Aug. 10th, 2006

conuly: (Default)
Saw her at the boat, played together, then walked back with her to the boat (or, in her case, the train).

Passed by the WTC memorial - a hunk of sculpture taken from the ruins and with a flame in front of it. Very good, better than the expensive shit they're pulling out that doesn't help anybody but only... but I digress.

And Meghan goes into this whole bit about the people, they died, they in heaven, and the plane (cue hand motion for plane), and...

It's just like "Meghan! You weren't even born then! You're creeping me out!"

I mean, I know - her parents were walking with her, and she asked about it, and they told her. Perfectly reasonable. But she's three, not even. Really surprised me.

I'm not sure I'd've gone into that much detail - I was planning on just saying "Yeah, that's from the World Trade Center" and letting it drop. I mean, the kiddlets are three (or not), how much information do they need yet?
conuly: (Default)
Let's say you're in an argument with somebody, and to prove your point you go "Well, so-and-so says that rubbing your head while patting your tummy (or is it the other way around?) is a sure way to prevent colon cancer!"

Unless so-and-so is a leading researcher in colon cancer, that argument is unlikely to hold much water, right? And even if so-and-so *is* a leading researcher in colon cancer, I'd want to see some research before I begin my new exercise routine. Even experts make mistakes.

And that's the appeal to authority, in a nutshell. A very loosely defined nutshell, but there it is. As a logical argument, it kinda sucks. I mean, it really sucks. Hoo boy, does it ever suck. In the bad way.

But as a child wrangling technique? GOLD STAR.

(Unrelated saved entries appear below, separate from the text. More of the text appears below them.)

(* ===== verification/RbacGrants.v ===== *)
(** * What a grant permits, in every form the code asks it

    The permissions read from the tables decide in Go ([has_permission],
    [access_of]) what the SQL of [CheckUserPermission] decides on the tables, and
    the filter of a listing agrees with the check of a row. *)

From S2P Require Import Prelude GoStrings Effects RbacDb RbacEngine.

Local Open Scope Z_scope.

Section grants.
Context `{UT : UuidText} `{UL : !UuidTextLaws} `{MR : MapRange}.

(** The rows that decide: those for the action and the resource. *)
Definition matches (action resource : string) (p : ScopedPermission) : bool :=
  bool_decide (sp_Action p = action) && bool_decide (sp_Resource p = resource).

Definition covers (scopeType : string) (scopeID : uuid) (p : ScopedPermission) : bool :=
  bool_decide (sp_ScopeType p = "global") ||
  bool_decide (sp_ScopeType p = scopeType) && bool_decide (sp_ScopeID p = uuid_String scopeID).

Lemma not_matches action resource p :
  negb (bool_decide (sp_Action p = action)) || negb (bool_decide (sp_Resource p = resource)) =
  negb (matches action resource p).
Proof. unfold matches. by rewrite negb_andb. Qed.

Lemma has_permission_exists perms action resource scopeType scopeID :
  has_permission perms action resource scopeType scopeID =
  existsb (λ p, matches action resource p && covers scopeType scopeID p) perms.
Proof.
  induction perms as [|p perms IH]; simpl; [done|]. rewrite not_matches, IH.
  unfold covers. destruct (matches _ _ p), (bool_decide (sp_ScopeType p = "global")); simpl; [done| |done..].
  by destruct (bool_decide (sp_ScopeType p = scopeType)), (bool_decide (sp_ScopeID p = uuid_String scopeID)).
Qed.

Lemma uuid_String_inj u v : uuid_String u = uuid_String v → u = v.
Proof.
  intros Huv. pose proof (uuid_Parse_String u) as Hu. rewrite Huv, uuid_Parse_String in Hu. congruence.
Qed.

Lemma uuid_String_nonempty u : uuid_String u ≠ "".
Proof. intros Hu. pose proof (uuid_Parse_String u) as Hp. rewrite Hu, uuid_Parse_empty in Hp. done. Qed.

Lemma existsb_perm {A} (f : A → bool) l l' : l ≡ₚ l' → existsb f l = existsb f l'.
Proof.
  intros Hp. apply eq_bool_prop_intro. rewrite !Is_true_true, !existsb_elem_of. by setoid_rewrite Hp.
Qed.

Lemma existsb_fmap {A B} (f : B → bool) (g : A → B) l : existsb f (g <$> l) = existsb (λ x, f (g x)) l.
Proof. induction l as [|x l IH]; csimpl; [done|]. by rewrite IH. Qed.

Lemma existsb_remove_dups `{EqDecision A} (f : A → bool) l : existsb f (remove_dups l) = existsb f l.
Proof.
  apply eq_bool_prop_intro. rewrite !Is_true_true, !existsb_elem_of. by setoid_rewrite elem_of_remove_dups.
Qed.

(** The text of a scope is that of an identifier exactly when the column is. *)
Lemma scope_text (sid : option uuid) (c : uuid) :
  bool_decide (match sid with Some s => uuid_String s | None => "" end = uuid_String c) = sql_eq sid (Some c).
Proof.
  destruct sid as [s|]; simpl.
  - destruct (Z.eqb_spec s c) as [->|Hne]; [by apply bool_decide_eq_true_2|].
    apply bool_decide_eq_false_2. by intros ?%uuid_String_inj.
  - apply bool_decide_eq_false_2. intros Hc. by eapply uuid_String_nonempty.
Qed.

Lemma existsb_ext_in {A} (f g : A → bool) l : (∀ x, x ∈ l → f x = g x) → existsb f l = existsb g l.
Proof.
  intros Hfg. induction l as [|x l IH]; simpl; [done|].
  rewrite (Hfg x) by left. rewrite IH; [done|]. intros. apply Hfg. by right.
Qed.

Lemma check_is_loaded userID action resource scopeType c d rows :
  rows ≡ₚ getUserScopedPermissions userID d →
  has_permission (to_scoped <$> rows) action resource scopeType c =
  checkUserPermission userID action resource scopeType (Some c) d.
Proof.
  intros Hrows. rewrite has_permission_exists, existsb_fmap, (existsb_perm _ _ _ Hrows).
  unfold getUserScopedPermissions. rewrite existsb_remove_dups, existsb_fmap.
  apply existsb_ext_in. intros [ur p] _. unfold matches, covers, to_scoped. simpl. by rewrite scope_text.
Qed.

(** A global check does not look at the scope. *)
Lemma check_global userID action resource c d :
  checkUserPermission userID action resource "global" c d =
  checkUserPermission userID action resource "global" None d.
Proof.
  apply existsb_ext_in. intros [ur p] _. simpl. f_equal.
  by destruct (bool_decide (ur_ScopeType ur = "global")), (sql_eq (ur_ScopeID ur) c), (sql_eq (ur_ScopeID ur) None).
Qed.

(** ** The clusters a caller may act on *)

Definition is_global (action resource : string) (p : ScopedPermission) : bool :=
  matches action resource p && bool_decide (sp_ScopeType p = "global").

Lemma access_HasGlobal perms action resource allowed :
  HasGlobal (access_of perms action resource allowed) = existsb (is_global action resource) perms.
Proof.
  revert allowed. induction perms as [|p perms IH]; intros allowed; simpl; [done|].
  unfold is_global at 1. rewrite not_matches. destruct (matches _ _ p); simpl; [|apply IH].
  destruct (bool_decide (sp_ScopeType p = "global")); simpl; [done|apply IH].
Qed.

(** A grant on one cluster. *)
Definition on (action resource : string) (c : uuid) (p : ScopedPermission) : bool :=
  matches action resource p && bool_decide (sp_ScopeType p = "cluster") &&
  bool_decide (sp_ScopeID p = uuid_String c).

(** What the texts of the scopes have to be: that of an identifier, or none. *)
Definition scope_texts (perms : UserPermissions) : Prop :=
  ∀ p, p ∈ perms → sp_ScopeID p = "" ∨ ∃ s, sp_ScopeID p = uuid_String s.

Lemma access_Allowed perms action resource allowed c :
  scope_texts perms → existsb (is_global action resource) perms = false →
  default false (Allowed (access_of perms action resource allowed) !! c) =
  default false (allowed !! c) || existsb (on action resource c) perms.
Proof.
  revert allowed. induction perms as [|p perms IH]; intros allowed Hs Hg; simpl; [by rewrite orb_false_r|].
  simpl in Hg. apply orb_false_iff in Hg as [Hp Hg].
  assert (scope_texts perms) as Hs' by (intros q Hq; apply Hs; by right).
  unfold is_global in Hp. unfold on at 1. rewrite not_matches.
  destruct (matches action resource p); simpl in *; [|by apply IH]. rewrite Hp, IH by done.
  destruct (bool_decide (sp_ScopeType p = "cluster")); simpl; [|done].
  destruct (Hs p (list_elem_of_here _ _)) as [->|[s ->]].
  - rewrite bool_decide_eq_true_2 by done. simpl.
    rewrite bool_decide_eq_false_2; [done|]. intros Hc. by eapply uuid_String_nonempty.
  - rewrite (bool_decide_eq_false_2 (uuid_String s = "")) by apply uuid_String_nonempty. simpl.
    rewrite uuid_Parse_String. destruct (decide (s = c)) as [->|Hne].
    + rewrite lookup_insert_eq, bool_decide_eq_true_2 by done. simpl. by rewrite orb_true_r.
    + rewrite lookup_insert_ne by done. rewrite bool_decide_eq_false_2; [done|]. by intros ?%uuid_String_inj.
Qed.

Lemma to_scoped_texts rows : scope_texts (to_scoped <$> rows).
Proof.
  intros p (r & -> & _)%list_elem_of_fmap. simpl. destruct (sr_ScopeID r); [right; by eexists|by left].
Qed.

Lemma existsb_orb {A} (f g : A → bool) l : existsb (λ x, f x || g x) l = existsb f l || existsb g l.
Proof.
  induction l as [|x l IH]; simpl; [done|]. rewrite IH. by destruct (f x), (g x), (existsb f l).
Qed.

Lemma permits_is_checked perms action resource c :
  scope_texts perms →
  PermitsCluster (access_of perms action resource ∅) c = has_permission perms action resource "cluster" c.
Proof.
  intros Hs. rewrite has_permission_exists. unfold PermitsCluster. rewrite access_HasGlobal.
  rewrite (existsb_ext_in (λ p, matches action resource p && covers "cluster" c p)
             (λ p, is_global action resource p || on action resource c p)).
  { rewrite existsb_orb. destruct (existsb (is_global action resource) perms) eqn:Hg; [done|].
    rewrite access_Allowed by done. by rewrite lookup_empty. }
  intros p _. unfold covers, is_global, on. by destruct (matches action resource p).
Qed.

Lemma scoped_id a l c : ScopedIDs a = Some l → contains l c = PermitsCluster a c.
Proof.
  unfold ScopedIDs, PermitsCluster. destruct (HasGlobal a); [done|]. intros [= <-].
  apply eq_bool_prop_intro. rewrite !Is_true_true, contains_spec, list_elem_of_fmap. split.
  - intros ([k b] & -> & Hk). apply elem_of_bfilter in Hk as [Hk Hb]. simpl in *. subst b.
    apply elem_of_go_range in Hk. by rewrite Hk.
  - destruct (Allowed a !! c) as [[]|] eqn:Hc; simpl; [|done..]. intros _. exists (c, true). split; [done|].
    apply elem_of_bfilter. split; [by apply elem_of_go_range|done].
Qed.

(** The rows the database may answer with: in any order. *)
Definition rows_of (userID : uuid) (d : RbacTables) (rows : list ScopedRow) : Prop :=
  rows ≡ₚ getUserScopedPermissions userID d.

(** C9: One grant, one answer. On the permissions read from the tables, in
    whatever order the rows come: the check of a cluster and the global check
    answer what [CheckUserPermission] answers in SQL; the set of clusters a
    listing is narrowed to permits a cluster exactly when the check of that cluster
    does; the SQL filter made of the set shows a row exactly when the row's own
    check would, and a row of no cluster only to a holder of the global grant; and
    the listing is skipped exactly when the filter could show no row at all. *)
Theorem permissions_agree d userID action resource rows c :
  rows_of userID d rows →
  let perms := to_scoped <$> rows in
  let access := access_of perms action resource ∅ in
  let '(ids, query) := clusterScopeFilter access in
  has_permission perms action resource "cluster" c =
    checkUserPermission userID action resource "cluster" (Some c) d ∧
  has_permission perms action resource "global" uuid_Nil =
    checkUserPermission userID action resource "global" None d ∧
  PermitsCluster access c = has_permission perms action resource "cluster" c ∧
  row_in_scope ids (Some c) = has_permission perms action resource "cluster" c ∧
  row_in_scope ids None = has_permission perms action resource "global" uuid_Nil ∧
  (query = false ↔ ∀ cluster, row_in_scope ids cluster = false).
Proof.
  intros Hrows. simpl. set (perms := to_scoped <$> rows). set (access := access_of perms action resource ∅).
  assert (PermitsCluster access c = has_permission perms action resource "cluster" c) as Hpermits.
  { apply permits_is_checked, to_scoped_texts. }
  assert (HasGlobal access = has_permission perms action resource "global" uuid_Nil) as Hglobal.
  { unfold access. rewrite access_HasGlobal, has_permission_exists. apply existsb_ext_in.
    intros p _. unfold is_global, covers. by destruct (matches _ _ p), (bool_decide (sp_ScopeType p = "global")). }
  split_and!; [by apply check_is_loaded| |done| | |].
  - unfold perms. rewrite (check_is_loaded _ _ _ _ _ _ _ Hrows). apply check_global.
  - rewrite <-Hpermits. destruct (ScopedIDs access) as [l|] eqn:Hl; simpl; [by apply scoped_id|].
    unfold ScopedIDs in Hl. unfold PermitsCluster. by destruct (HasGlobal access).
  - rewrite <-Hglobal. unfold ScopedIDs. by destruct (HasGlobal access).
  - unfold ScopedIDs. destruct (HasGlobal access); simpl.
    + split; [done|]. intros Hall. by specialize (Hall None).
    + rewrite negb_false_iff, bool_decide_eq_true. split.
      * intros ->. by intros [?|].
      * intros Hall. apply elem_of_nil_inv. intros x Hx. specialize (Hall (Some x)). simpl in Hall.
        by apply contains_false in Hall.
Qed.
End grants.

"Connie! I DON'T WANNA WEAR MY OVERALLS!"
"They make you look cute, and we don't have anything else in this bag. You're sopping wet*."
"THEY NOT MAKE ME CUTE!"
"Hey! You! Do these overalls make Ana look cute? Yes? SEEE?"

And thus the world is saved from watching Ana's bare butt running around. Random strangers can stop an argument short, simply by agreeing with me when I ask them things like "Are we really on Staten Island?" or "Do you think she should flush the toilet?" or "Do you think this blue ball is just as good as that yellow ball?"

It's great. It really is.

And it's your logical fallacy of the randomly determined period of time. Learn it, live it, love it. When appropriate.

*Due generally to water tables and sprinklers, not the other stuff, thankfully.